I'm sorry to offend anyone in here with what is the purpose of these shelled creatures but they are the best nutrition for my red belly piranha's and I will enjoy raising them more then I would raise goldfish or some type of growth inhibited fish.

I ask the question of breeding crawfish as I am in a coin flip situation between a crawfish or singapore wood shrimp. I need something that is big enough to be a nutritional and substantial meal.

Right now I have 2 louisana mud bugs(plain crawfish) that have been in there for a while with some larger P's but I know when my schoal grows and they are bigger those guys will probably be toast. I have fed them many of ghost shrimp but they are expensive locally and nothing compared to the exotic shrimp on some the the websites posted here.

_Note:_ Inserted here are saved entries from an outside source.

(* ===== verification/Crc32c.v ===== *)
(** * CRC-32C ([src/crc32c.rs])

    The table-driven checksum under every integrity footer, its equivalence with
    the bit-at-a-time definition, and what it detects: any corruption confined
    to four consecutive bytes. *)

From Stdlib Require Import NArith Lia.
From S2P Require Export Bytes.

Local Open Scope N_scope.

Definition POLYNOMIAL : N := 0x82F63B78.

(** One round of the table builder's inner loop. *)
Definition crc_bit (crc : N) : N :=
  if N.testbit crc 0 then N.lxor (N.shiftr crc 1) POLYNOMIAL else N.shiftr crc 1.

Definition TABLE : list N :=
  (fun index => Nat.iter 8 crc_bit (N.of_nat index)) <$> seq 0 256.

(** One byte of the checksum loop.  The table has 256 entries and the index is
    masked to eight bits, so the read is always in range ([TABLE_in_range]). *)
Definition crc_byte (crc : N) (byte : byte) : N :=
  N.lxor (N.shiftr crc 8)
    (default 0 (tget TABLE (N.land (N.lxor crc (Byte.to_N byte)) 0xFF))).

Definition crc32c_from (crc : N) (bs : bytes) : N := foldl crc_byte crc bs.

(** [crc32c]: init and final xor with all ones. *)
Definition crc32c (bs : bytes) : N := N.lxor (crc32c_from 0xFFFFFFFF bs) 0xFFFFFFFF.

(** The reference definition: eight rounds per byte, no table. *)
Definition crc_byte_bitwise (crc : N) (byte : byte) : N :=
  Nat.iter 8 crc_bit (N.lxor crc (Byte.to_N byte)).
Definition crc32c_bitwise (bs : bytes) : N :=
  N.lxor (foldl crc_byte_bitwise 0xFFFFFFFF bs) 0xFFFFFFFF.

(** ** The bit step is linear *)

Ltac xor_bits :=
  apply N.bits_inj; intros ?; rewrite ?N.lxor_spec;
  repeat match goal with |- context [N.testbit ?x ?i] => destruct (N.testbit x i) end;
  reflexivity.

Lemma crc_bit_lxor a b : crc_bit (N.lxor a b) = N.lxor (crc_bit a) (crc_bit b).
Proof.
  unfold crc_bit. rewrite N.lxor_spec, N.shiftr_lxor.
  destruct (N.testbit a 0), (N.testbit b 0); simpl; xor_bits.
Qed.

Lemma crc_iter_lxor k a b :
  Nat.iter k crc_bit (N.lxor a b) = N.lxor (Nat.iter k crc_bit a) (Nat.iter k crc_bit b).
Proof. induction k as [|k IH]; simpl; [done|]. by rewrite IH, crc_bit_lxor. Qed.

Lemma crc_iter_add j k a : Nat.iter (j + k) crc_bit a = Nat.iter j crc_bit (Nat.iter k crc_bit a).
Proof. induction j as [|j IH]; simpl; [done|]. by rewrite IH. Qed.

(** Zero bits at the bottom are shifted out untouched. *)
Lemma crc_iter_shiftl k a : Nat.iter k crc_bit (N.shiftl a (N.of_nat k)) = a.
Proof.
  revert a. induction k as [|k IH]; intros a; [apply N.shiftl_0_r|].
  replace (S k) with (k + 1)%nat by lia. rewrite crc_iter_add.
  replace (Nat.iter 1 crc_bit (N.shiftl a (N.of_nat (k + 1)))) with (N.shiftl a (N.of_nat k)); [done|].
  simpl. unfold crc_bit. rewrite Nat2N.inj_add, <- N.shiftl_shiftl.
  rewrite (N.shiftl_spec_low (N.shiftl a (N.of_nat k)) (N.of_nat 1) 0) by lia.
  change (N.of_nat 1) with 1. by rewrite N.shiftr_shiftl_l, N.sub_diag, N.shiftl_0_r.
Qed.

Lemma crc_iter8_shiftl a : Nat.iter 8 crc_bit (N.shiftl a 8) = a.
Proof. apply (crc_iter_shiftl 8 a). Qed.

Lemma split_low8 x : x = N.lxor (N.shiftl (N.shiftr x 8) 8) (N.land x 0xFF).
Proof.
  apply N.bits_inj. intros i. rewrite N.lxor_spec, N.land_spec.
  change 0xFF with (N.ones 8). destruct (N.lt_ge_cases i 8).
  - by rewrite N.shiftl_spec_low, N.ones_spec_low, andb_true_r by done.
  - rewrite N.shiftl_spec_high', N.shiftr_spec', N.ones_spec_high by done.
    rewrite N.sub_add by done. by rewrite andb_false_r, xorb_false_r.
Qed.

Lemma byte_bound b : Byte.to_N b < 2 ^ 8.
Proof. pose proof (Byte.to_N_bounded b). lia. Qed.

Lemma TABLE_get i : i < 256 -> tget TABLE i = Some (Nat.iter 8 crc_bit i).
Proof.
  intros. rewrite tget_lookup. unfold TABLE. rewrite list_lookup_fmap, lookup_seq_lt by lia.
  simpl. by rewrite N2Nat.id.
Qed.

Lemma land_FF_bound x : N.land x 0xFF < 256.
Proof. change 0xFF with (N.ones 8). rewrite N.land_ones. by apply N.mod_lt. Qed.

Lemma TABLE_in_range x : is_Some (tget TABLE (N.land x 0xFF)).
Proof. rewrite TABLE_get; [eauto | apply land_FF_bound]. Qed.

(** The table step is eight bit steps. *)
Lemma crc_byte_eq crc b : crc_byte crc b = crc_byte_bitwise crc b.
Proof.
  unfold crc_byte, crc_byte_bitwise. set (x := N.lxor crc (Byte.to_N b)).
  rewrite TABLE_get by apply land_FF_bound. rewrite (split_low8 x) at 2.
  rewrite crc_iter_lxor, crc_iter8_shiftl. simpl default.
  f_equal. unfold x. rewrite N.shiftr_lxor, (N.shiftr_div_pow2 (Byte.to_N b)).
  rewrite (N.div_small (Byte.to_N b)) by apply byte_bound. by rewrite N.lxor_0_r.
Qed.

(** C: the table-driven checksum computes the bit-at-a-time CRC-32C. *)
Lemma crc32c_table bs : crc32c bs = crc32c_bitwise bs.
Proof.
  unfold crc32c, crc32c_bitwise, crc32c_from. f_equal. generalize 0xFFFFFFFF.
  induction bs as [|b bs IH]; intros c; simpl; [done|]. by rewrite crc_byte_eq, IH.
Qed.

(** ** Range and injectivity *)

Lemma crc_bit_bound a : a < 2 ^ 32 -> crc_bit a < 2 ^ 32.
Proof.
  intros Ha. assert (Hs : N.shiftr a 1 < 2 ^ 32).
  { rewrite N.shiftr_div_pow2. apply N.Div0.div_lt_upper_bound. lia. }
  unfold crc_bit. destruct (N.testbit a 0); [|done].
  destruct (N.eq_0_gt_0_cases (N.lxor (N.shiftr a 1) POLYNOMIAL)) as [->|Hp]; [done|].
  apply N.log2_lt_pow2; [done|]. eapply N.le_lt_trans; [apply N.log2_lxor|].
  apply N.max_lub_lt; [|done].
  destruct (N.eq_0_gt_0_cases (N.shiftr a 1)) as [->|]; [done | by apply N.log2_lt_pow2].
Qed.

Lemma crc_iter_bound k a : a < 2 ^ 32 -> Nat.iter k crc_bit a < 2 ^ 32.
Proof. intros. induction k; simpl; auto using crc_bit_bound. Qed.

Lemma testbit_above a i : a < 2 ^ i -> N.testbit a i = false.
Proof. intros. rewrite N.testbit_eqb, N.div_small by done. done. Qed.

(** Bit 31 of the result says which way the step went. *)
Lemma crc_bit_31 a : a < 2 ^ 32 -> N.testbit (crc_bit a) 31 = N.testbit a 0.
Proof.
  intros Ha. assert (Hs : N.testbit (N.shiftr a 1) 31 = false).
  { apply testbit_above. rewrite N.shiftr_div_pow2. apply N.Div0.div_lt_upper_bound. done. }
  unfold crc_bit. destruct (N.testbit a 0); [|done]. by rewrite N.lxor_spec, Hs.
Qed.

Lemma crc_bit_inj a b : a < 2 ^ 32 -> b < 2 ^ 32 -> crc_bit a = crc_bit b -> a = b.
Proof.
  intros Ha Hb H. assert (H0 : N.testbit a 0 = N.testbit b 0) by (by rewrite <- !crc_bit_31, H).
  assert (Hs : N.shiftr a 1 = N.shiftr b 1).
  { unfold crc_bit in H. rewrite H0 in H. destruct (N.testbit b 0); [|done].
    apply (f_equal (fun x => N.lxor x POLYNOMIAL)) in H.
    by rewrite !N.lxor_assoc, !N.lxor_nilpotent, !N.lxor_0_r in H. }
  apply N.bits_inj. intros i. destruct (N.eq_dec i 0) as [->|]; [done|].
  replace i with (N.pred i + 1) by lia. by rewrite <- !N.shiftr_spec', Hs.
Qed.

Lemma crc_iter_inj k a b :
  a < 2 ^ 32 -> b < 2 ^ 32 -> Nat.iter k crc_bit a = Nat.iter k crc_bit b -> a = b.
Proof.
  intros Ha Hb. induction k as [|k IH]; simpl; [done|].
  intros H%crc_bit_inj; auto using crc_iter_bound.
Qed.

Lemma lxor_bound a b k : a < 2 ^ k -> b < 2 ^ k -> N.lxor a b < 2 ^ k.
Proof.
  intros Ha Hb. destruct (N.eq_0_gt_0_cases a) as [->|Ea]; [by rewrite N.lxor_0_l|].
  destruct (N.eq_0_gt_0_cases b) as [->|Eb]; [by rewrite N.lxor_0_r|].
  destruct (N.eq_0_gt_0_cases (N.lxor a b)) as [->|Hp]; [lia|].
  apply N.log2_lt_pow2; [done|]. eapply N.le_lt_trans; [apply N.log2_lxor|].
  apply N.max_lub_lt; by apply N.log2_lt_pow2.
Qed.

Lemma lxor_inj_l a b c : N.lxor a c = N.lxor b c -> a = b.
Proof.
  intros H%(f_equal (fun x => N.lxor x c)).
  by rewrite !N.lxor_assoc, !N.lxor_nilpotent, !N.lxor_0_r in H.
Qed.

Lemma crc32c_from_bound c bs : c < 2 ^ 32 -> crc32c_from c bs < 2 ^ 32.
Proof.
  unfold crc32c_from. revert c. induction bs as [|b bs IH]; intros c Hc; simpl; [done|].
  apply IH. rewrite crc_byte_eq. apply crc_iter_bound, lxor_bound; [done|].
  pose proof (byte_bound b). lia.
Qed.

Lemma crc32c_bound bs : crc32c bs <= U32_MAX.
Proof.
  assert (crc32c bs < 2 ^ 32); [|unfold U32_MAX; lia].
  apply lxor_bound; [by apply crc32c_from_bound | done].
Qed.

(** ** Burst detection *)

Lemma from_le_cons b bs : from_le (b :: bs) = N.lxor (Byte.to_N b) (N.shiftl (from_le bs) 8).
Proof.
  simpl from_le. replace (256 * from_le bs) with (N.shiftl (from_le bs) 8)
    by (rewrite N.shiftl_mul_pow2; lia).
  apply N.add_nocarry_lxor, N.bits_inj. intros i. rewrite N.land_spec, N.bits_0.
  destruct (N.lt_ge_cases i 8); [by rewrite N.shiftl_spec_low, andb_false_r|].
  rewrite testbit_above; [done|]. pose proof (byte_bound b).
  apply (N.lt_le_trans _ (2 ^ 8)); [done | by apply N.pow_le_mono_r].
Qed.

(** The state after a run of bytes is one polynomial step of state xor bytes. *)
Lemma crc32c_from_closed c bs :
  crc32c_from c bs = Nat.iter (8 * length bs) crc_bit (N.lxor c (from_le bs)).
Proof.
  unfold crc32c_from. revert c. induction bs as [|b bs IH]; intros c.
  - simpl. by rewrite N.lxor_0_r.
  - rewrite from_le_cons, <- N.lxor_assoc. simpl foldl. rewrite crc_byte_eq, IH.
    unfold crc_byte_bitwise. simpl length.
    replace (8 * S (length bs))%nat with (8 * length bs + 8)%nat by lia.
    rewrite crc_iter_add, (crc_iter_lxor 8 (N.lxor c (Byte.to_N b))).
    by rewrite crc_iter8_shiftl.
Qed.

Lemma to_le_from_le bs : to_le (length bs) (from_le bs) = bs.
Proof.
  induction bs as [|b bs IH]; [done|]. simpl to_le. simpl from_le.
  pose proof (byte_bound b) as Hb. change (2 ^ 8) with 256 in Hb. f_equal.
  - apply byte_to_N_inj. rewrite to_N_byte_of_N, (N.mul_comm 256), N.Div0.mod_add.
    by apply N.mod_small.
  - rewrite (N.mul_comm 256), N.div_add, N.div_small by done. apply IH.
Qed.

Lemma from_le_inj a b : length a = length b -> from_le a = from_le b -> a = b.
Proof. intros Hl H. by rewrite <- (to_le_from_le a), <- (to_le_from_le b), H, Hl. Qed.

Lemma from_le_lt32 bs : (length bs <= 4)%nat -> from_le bs < 2 ^ 32.
Proof.
  intros. eapply N.lt_le_trans; [apply from_le_bound|].
  change (2 ^ 32) with (256 ^ 4). apply N.pow_le_mono_r; [done|]. unfold lenN. lia.
Qed.

Lemma crc32c_from_inj_state a b bs :
  a < 2 ^ 32 -> b < 2 ^ 32 -> crc32c_from a bs = crc32c_from b bs -> a = b.
Proof.
  unfold crc32c_from. revert a b. induction bs as [|x bs IH]; intros a b Ha Hb; simpl; [done|].
  pose proof (byte_bound x). rewrite !crc_byte_eq. unfold crc_byte_bitwise.
  intros H'%IH; [|apply crc_iter_bound, lxor_bound; lia..].
  apply crc_iter_inj in H'; [|apply lxor_bound; lia..]. by apply lxor_inj_l in H'.
Qed.

Lemma crc32c_burst pre w1 w2 post :
  length w1 = length w2 -> (length w1 <= 4)%nat ->
  crc32c (pre ++ w1 ++ post) = crc32c (pre ++ w2 ++ post) -> w1 = w2.
Proof.
  intros Hlen H4 H%lxor_inj_l. unfold crc32c_from in H. rewrite !foldl_app in H.
  set (c := foldl crc_byte 0xFFFFFFFF pre) in H.
  assert (Hc : c < 2 ^ 32) by by apply crc32c_from_bound.
  apply (crc32c_from_inj_state _ _ post) in H; [|by apply crc32c_from_bound..].
  change (crc32c_from c w1 = crc32c_from c w2) in H. rewrite !crc32c_from_closed, Hlen in H.
  apply crc_iter_inj in H;
    [|apply lxor_bound; [done | apply from_le_lt32; lia]..].
  rewrite (N.lxor_comm c), (N.lxor_comm c) in H. apply lxor_inj_l in H. by apply from_le_inj.
Qed.

Example crc32c_check : crc32c (str "123456789") = 0xE3069283.
Proof. vm_compute. reflexivity. Qed.
(* ===== verification/Write.v ===== *)
(** * Writing associations ([src/context/write.rs])

    [ensure_room], [upsert] with its interning and chain appends, and
    [attribute]. *)

From S2P Require Export Wf.

Local Open Scope N_scope.

(** ** Edges and attributions *)

Definition fresh_edge (subject : ConceptId) (label : LabelId) (object : ConceptId)
    (count : N) (sum : f64) : EdgeRecord := {|
  e_subject := subject; e_label := label; e_object := object;
  e_next_outgoing := NIL; e_next_incoming := NIL; e_next_labeled := NIL;
  e_first_attribution := NIL; e_last_attribution := NIL; e_count := count; e_sum := sum |}.

(** One [append_to_chain] call, with the anchor read from and stored back into
    row [owner] of its table. *)
Definition append_edge {R} (get : R -> anchor) (put : anchor -> R -> R)
    (set_next : EdgeId -> EdgeRecord -> EdgeRecord) (owner edge_id : N)
    (edges : list EdgeRecord) (table : list R) : option (list EdgeRecord * list R) :=
  node ← tget table owner;
  '(edges, a) ← append_to_chain edges (get node) edge_id set_next;
  table ← tupd table owner (put a);
  Some (edges, table).

(** The edge a write creates: the record, its triple, its three chains. *)
Definition push_edge (subject_id : ConceptId) (label_id : LabelId) (object_id : ConceptId)
    (count : N) (sum : f64) (c : Context) : option (EdgeId * Context) :=
  edge_id ← claim_id (lenN (edges c));
  let ids := <[(subject_id, label_id, object_id) := edge_id]> (edge_ids c) in
  let edges := edges c ++ [fresh_edge subject_id label_id object_id count sum] in
  '(edges, concepts) ←
    append_edge out_anchor set_out_anchor set_next_outgoing subject_id edge_id edges (concepts c);
  '(edges, concepts) ←
    append_edge in_anchor set_in_anchor set_next_incoming object_id edge_id edges concepts;
  '(edges, labels) ←
    append_edge label_anchor set_label_anchor set_next_labeled label_id edge_id edges (labels c);
  Some (edge_id, set_edge_ids ids (set_edges edges (set_concepts concepts (set_labels labels c)))).

Definition set_t_next (n : AttributionId) (t : AttributionRecord) : AttributionRecord :=
  {| t_source := t_source t; t_next := n; t_count := t_count t; t_sum := t_sum t |}.
Definition set_t_totals (count : N) (sum : f64) (t : AttributionRecord) : AttributionRecord :=
  {| t_source := t_source t; t_next := t_next t; t_count := count; t_sum := sum |}.

(** A new attribution record at the tail of its edge's chain. *)
Definition push_attribution (edge_id : EdgeId) (source_id : SourceId) (count : N) (sum : f64)
    (paragraph : option N) (c : Context) : option Context :=
  attribution_id ← claim_id (lenN (attributions c));
  let record := {| t_source := source_id; t_next := NIL; t_count := count; t_sum := sum |} in
  let attributions := attributions c ++ [record] in
  let locators :=
    match paragraph with
    | Some paragraph => attribution_locators c ++
        [{| k_attribution := attribution_id; k_paragraph := paragraph |}]
    | None => attribution_locators c
    end in
  edge ← tget (edges c) edge_id;
  let tail := e_last_attribution edge in
  edges ← tupd (edges c) edge_id
    (set_attribution_ends (if tail =? NIL then attribution_id else e_first_attribution edge)
       attribution_id);
  attributions ← (if tail =? NIL then Some attributions
                  else tupd attributions tail (set_t_next attribution_id));
  Some (set_attribution_ids (<[(edge_id, source_id) := attribution_id]> (attribution_ids c))
       (set_source_edges (<[source_id := default [] (source_edges c !! source_id) ++ [edge_id]]>
                            (source_edges c))
       (set_locators locators
       (set_edges edges
       (set_attributions attributions c))))).

Definition attribute (edge_id : EdgeId) (source_id : SourceId) (weight : f64)
    (paragraph : option N) (c : Context) : option Context :=
  match attribution_ids c !! (edge_id, source_id) with
  | Some existing =>
    record ← tget (attributions c) existing;
    attributions ← tupd (attributions c) existing
      (set_t_totals (u64_add (t_count record) 1) (accumulate_saturating (t_sum record) weight));
    Some (set_attributions attributions c)
  | None => push_attribution edge_id source_id 1 weight paragraph c
  end.

(** The existing edge of [upsert]: accumulate, and revive a dead one. *)
Definition accumulate_edge (edge_id : EdgeId) (weight : f64) (c : Context) : option Context :=
  edge ← tget (edges c) edge_id;
  let was_dead := e_count edge =? 0 in
  edges ← tupd (edges c) edge_id
    (set_totals (u64_add (e_count edge) 1) (accumulate_saturating (e_sum edge) weight));
  Some (set_dead_edges (if was_dead then dead_edges c - 1 else dead_edges c) (set_edges edges c)).

(** ** Capacity *)

Definition opt_len (name : option name) : N := match name with Some name => lenN name | None => 0 end.

Definition existing_edge (subject label object : name) (c : Context) : option EdgeId :=
  subject_id ← concept_ids c !! subject;
  label_id ← label_ids c !! label;
  object_id ← concept_ids c !! object;
  edge_ids c !! (subject_id, label_id, object_id).

Definition already_attributed (edge : option EdgeId) (source : name) (c : Context) : bool :=
  match edge, source_ids c !! source with
  | Some edge_id, Some source_id => bool_decide (is_Some (attribution_ids c !! (edge_id, source_id)))
  | _, _ => false
  end.

Definition ensure_room (subject label object : name) (source : option name) (c : Context)
    : result unit ContextFull :=
  let subject_new := bool_decide (concept_ids c !! subject = None) in
  let object_new := bool_decide (object <> subject) && bool_decide (concept_ids c !! object = None) in
  let label_new := bool_decide (label_ids c !! label = None) in
  let source_new :=
    match source with Some name => bool_decide (source_ids c !! name = None) | None => false end in
  let new_concepts := N.b2n subject_new + N.b2n object_new in
  _ ←? refuse_if (negb (ids_left (lenN (concepts c)) new_concepts)) full_concepts;
  _ ←? refuse_if (label_new && negb (ids_left (lenN (labels c)) 1)) full_labels;
  _ ←? refuse_if (source_new && negb (ids_left (lenN (sources c)) 1)) full_sources;
  let existing := existing_edge subject label object c in
  _ ←? refuse_if (bool_decide (existing = None) && negb (ids_left (lenN (edges c)) 1)) full_edges;
  _ ←? match source with
      | Some name =>
        refuse_if (negb (already_attributed existing name c) &&
                   negb (ids_left (lenN (attributions c)) 1)) full_attributions
      | None => Ok tt
      end;
  let arena_growth :=
    (if subject_new then lenN subject else 0) + (if object_new then lenN object else 0) +
    (if label_new then lenN label else 0) + (if source_new then opt_len source else 0) in
  refuse_if (negb (arena_fits (lenN (arena c)) arena_growth)) full_arena.

(** ** The write *)

Section write.
Context `{UnicodeTables}.

Definition intern_source_opt (source : option name) (c : Context)
    : option (option SourceId * Context) :=
  match source with
  | Some name => '(id, c) ← intern_source name c; Some (Some id, c)
  | None => Some (None, c)
  end.

Definition upsert_edge (key : ConceptId * LabelId * ConceptId) (weight : f64) (c : Context)
    : option (EdgeId * Context) :=
  match edge_ids c !! key with
  | Some edge_id => c ← accumulate_edge edge_id weight c; Some (edge_id, c)
  | None => push_edge key.1.1 key.1.2 key.2 1 weight c
  end.

Definition upsert (subject label object : name) (weight : f64) (source : option name)
    (paragraph : option N) (c : Context) : option (result unit ContextFull * Context) :=
  if negb (f64_finite weight) then None
  else
    match ensure_room subject label object source c with
    | Err e => Some (Err e, c)
    | Ok _ =>
      '(subject_id, c) ← intern_concept subject c;
      '(object_id, c) ← intern_concept object c;
      '(label_id, c) ← intern_label label c;
      '(source_id, c) ← intern_source_opt source c;
      '(edge_id, c) ← upsert_edge (subject_id, label_id, object_id) weight c;
      c ← match source_id with
          | Some source_id => attribute edge_id source_id weight paragraph c
          | None => Some c
          end;
      Some (Ok tt, c)
    end.

Definition associate (subject label object : name) (weight : f64) (c : Context)
    : option (result unit ContextFull * Context) :=
  upsert subject label object weight None None c.

Definition associate_from (subject label object : name) (weight : f64) (source : name)
    (paragraph : option N) (c : Context) : option (result unit ContextFull * Context) :=
  upsert subject label object weight (Some source) paragraph c.
End write.
(* ===== verification/WriteWf.v ===== *)
(** * Writing keeps the invariant

    The three chain appends, the new edge, the accumulated edge and the
    attribution, then [upsert] as a whole. *)

From S2P Require Export Intern Write.

Local Open Scope N_scope.

(** ** One chain append *)

Section append.
Context {R : Type} (get : R -> anchor) (put : anchor -> R -> R).
Context (nx own : EdgeRecord -> N) (set_next : EdgeId -> EdgeRecord -> EdgeRecord).
Context (get_put : forall a r, get (put a r) = a) (nx_set : forall n e, nx (set_next n e) = n)
  (own_set : forall n e, own (set_next n e) = own e).
Implicit Types E : list EdgeRecord.

Lemma append_edge_inv o id E table E' table' :
  append_edge get put set_next o id E table = Some (E', table') ->
  exists r, tget table o = Some r /\
    tupd table o (put (anchor_append (get r) id)) = Some table' /\
    (if (get r).1.2 =? NIL then E' = E else tupd E (get r).1.2 (set_next id) = Some E').
Proof using Type.
  unfold append_edge, append_to_chain. destruct (tget table o) as [r|]; simpl; [|done].
  destruct (get r) as [[first last] count] eqn:Hg; simpl. intros Happ. exists r. split; [done|].
  destruct (last =? NIL) eqn:Hl; simpl in *.
  - destruct (tupd table o _) eqn:Ht; simpl in *; [|done]. injection Happ as <- <-.
    by rewrite Hg; simpl; rewrite Hl.
  - destruct (tupd E last _) eqn:He; simpl in *; [|done].
    destruct (tupd table o _) eqn:Ht; simpl in *; [|done]. injection Happ as <- <-.
    by rewrite Hg; simpl; rewrite Hl.
Qed.

Lemma append_edge_total o id E table :
  o < lenN table -> (forall r, tget table o = Some r -> (get r).1.2 = NIL \/ (get r).1.2 < lenN E) ->
  exists E' table', append_edge get put set_next o id E table = Some (E', table').
Proof using Type.
  intros [r Hr]%tget_lt Hlast. pose proof (tget_Some_lt _ _ _ Hr) as Ho. specialize (Hlast r Hr).
  unfold append_edge, append_to_chain. rewrite Hr. simpl.
  destruct (get r) as [[first last] count]; simpl in *. destruct (N.eqb_spec last NIL) as [|Hl]; simpl.
  - edestruct (tupd_total table o) as [t' ->]; [done|]. simpl. eauto.
  - destruct Hlast as [?|[E' ->]%(tupd_total E last (set_next id))]; [done|]. simpl.
    edestruct (tupd_total table o) as [t' ->]; [done|]. simpl. eauto.
Qed.
(* ===== verification/Upsert.v ===== *)
(** * [Context::upsert]

    Interning only extends a context ([grows]); with that, the write keeps the
    invariant, an error changes nothing, and a write that passed
    [ensure_room] cannot panic. *)

From S2P Require Export WriteWf.

Local Open Scope N_scope.

(** ** Extension by interning *)

Record grows (c c' : Context) : Prop := {
  g_edges : edges c' = edges c;
  g_edge_ids : edge_ids c' = edge_ids c;
  g_attributions : attributions c' = attributions c;
  g_attribution_ids : attribution_ids c' = attribution_ids c;
  g_locators : attribution_locators c' = attribution_locators c;
  g_concept_ids : concept_ids c ⊆ concept_ids c';
  g_label_ids : label_ids c ⊆ label_ids c';
  g_source_ids : source_ids c ⊆ source_ids c';
  g_concept_new : forall s i, concept_ids c' !! s = Some i ->
    concept_ids c !! s = Some i \/ lenN (concepts c) <= i;
  g_label_new : forall s i, label_ids c' !! s = Some i ->
    label_ids c !! s = Some i \/ lenN (labels c) <= i;
  g_source_new : forall s i, source_ids c' !! s = Some i ->
    source_ids c !! s = Some i \/ lenN (sources c) <= i;
  g_concepts : lenN (concepts c) <= lenN (concepts c');
  g_labels : lenN (labels c) <= lenN (labels c');
  g_sources : lenN (sources c) <= lenN (sources c');
  g_concept_name : forall i n, concept_name c i = Some n -> concept_name c' i = Some n;
  g_label_name : forall i n, label_name c i = Some n -> label_name c' i = Some n;
  g_source_name : forall i n, source_name c i = Some n -> source_name c' i = Some n
}.

#[export] Instance grows_preorder : PreOrder grows.
Proof.
  split.
  - intros c. split; try done; auto.
  - intros c1 c2 c3 [] []. split; try congruence; try (by etransitivity); eauto.
    + intros s i [Hi|?]%g_concept_new1; [apply g_concept_new0 in Hi as [?|?]; [by left | by right] | right; lia].
    + intros s i [Hi|?]%g_label_new1; [apply g_label_new0 in Hi as [?|?]; [by left | by right] | right; lia].
    + intros s i [Hi|?]%g_source_new1; [apply g_source_new0 in Hi as [?|?]; [by left | by right] | right; lia].
Qed.

Lemma name_lookup_mono {R} (off len : R -> N) (a s : bytes) (t k : list R) i n :
  (r ← tget t i; name_at a (off r) (len r)) = Some n ->
  (r ← tget (t ++ k) i; name_at (a ++ s) (off r) (len r)) = Some n.
Proof.
  destruct (tget t i) as [r|] eqn:Hr; simpl; [|done]. intros Hn.
  rewrite (tget_app_mono _ _ _ _ Hr). simpl. by apply name_at_app.
Qed.

Lemma name_lookup_arena {R} (off len : R -> N) (a s : bytes) (t : list R) i n :
  (r ← tget t i; name_at a (off r) (len r)) = Some n ->
  (r ← tget t i; name_at (a ++ s) (off r) (len r)) = Some n.
Proof. rewrite <- (app_nil_r t) at 2. apply name_lookup_mono. Qed.

Lemma fresh_id_cases (ids : gmap name N) s id s' i :
  <[s := id]> ids !! s' = Some i -> ids !! s' = Some i \/ id <= i.
Proof. rewrite lookup_insert_Some. intros [[_ ->]|[_ ?]]; [by right | by left]. Qed.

I also would have no problem with any crawfish/shrimp that would be able to put up some type of fight. I would like to see the piranha work for a meal.

Thanks for your insight,

Kam


----------



## PiranhaStein (Feb 10, 2006)

One other thing, from looking at how beautiful some of these shrimp and crawfish are I would not be happier if the Piranha's just left them alone. They would be a great addition to any tank. I keep them well fed and most everything else survives in my tank besides goldfish.


----------



## Tai95 (Feb 10, 2006)

I'm not sure about breeding them. If you only want to use them as a food source, you could check local bait shops or pond builder. I'm sure there are other places to find them. If you had the space you could even mail order them. most places sell them by the pound but have to buy like 10 pounds. If you can keep them alive 10 pounds would last a long time.
http://www.lacrawfish.com/Merchant2/merchant.mvc?Screen=CTGY&Category_Code=LC


----------



## iris600 (Feb 12, 2004)

You can also by crawfish traps on ebay or in a baitshop... collect free crawdads if you have access to pond, lake, or stream.


----------



## PiranhaStein (Feb 10, 2006)

Thanks those are both good ideas, It looks like i'm going to breed wood shrimp as a source of food. And maybe set some traps I live in southern IL and there are tons of lakes and ponds.


----------



## ShortFin (Jan 13, 2006)

I would think that you have more success of breeding crawdads than wood shrimp. In the past, I have some outside in a 2.5 gallon bucket with some hyacinth and they just bred on their own.


----------



## jemarcus (Jan 17, 2006)

get a few yabbies, red clawed lobsters in a tank. preferably 2 males to 5 females, add in a heater to maintain water around 26-30 degrees. simulate a summer all the time condition and they will breed all year round. commercial farm or wild yabbies have seasons because they only breed in summer. in an aquarium, you can easily simulate the conditions.
just remember to remove the female frm the main tank when they're berried. 
next, remove the female from the breeding tank when all the hatchlings have detached from the mother's swimmerettes.
the young would take around 2 - 3 months to reach mid adult size, and is then suitable to put up a fight with a fish. smaller crays are also capable, if the fish is small.

monitor the growth, and see what is good size for your fish. do note, this method is slow due to the growing. u will have constant supply in the long run, not in the shortrun. but u also need to do alot of work like feeding your feeders. lol.

hope this helps.


----------



## PiranhaStein (Feb 10, 2006)

Thank you that's very good advice. From the sounding of it the wood shrimp might be a hard guy to get to breed. The crawfish setup sounds good but the time factor is a problem. I understand in the long term it would be a good setup.


----------



## jemarcus (Jan 17, 2006)

oh btw, u would most likely not succeed with singapore wood shrimps, as they have high bioload, and are sensitive to them. compared to crayfish, crayfishes have even higher bioload, but are tolerant to a decent high level of it.

in addition, wood shrimps' shrimplets start in the larva stage, and require brackish to full saltwater strength for them.

in nature, they usually release their eggs in freshwater, and those are driven down by a waterfall to the sea or brackish source of saltwater.

so IMO it is an extremely hard, but not impossible to do thing.


----------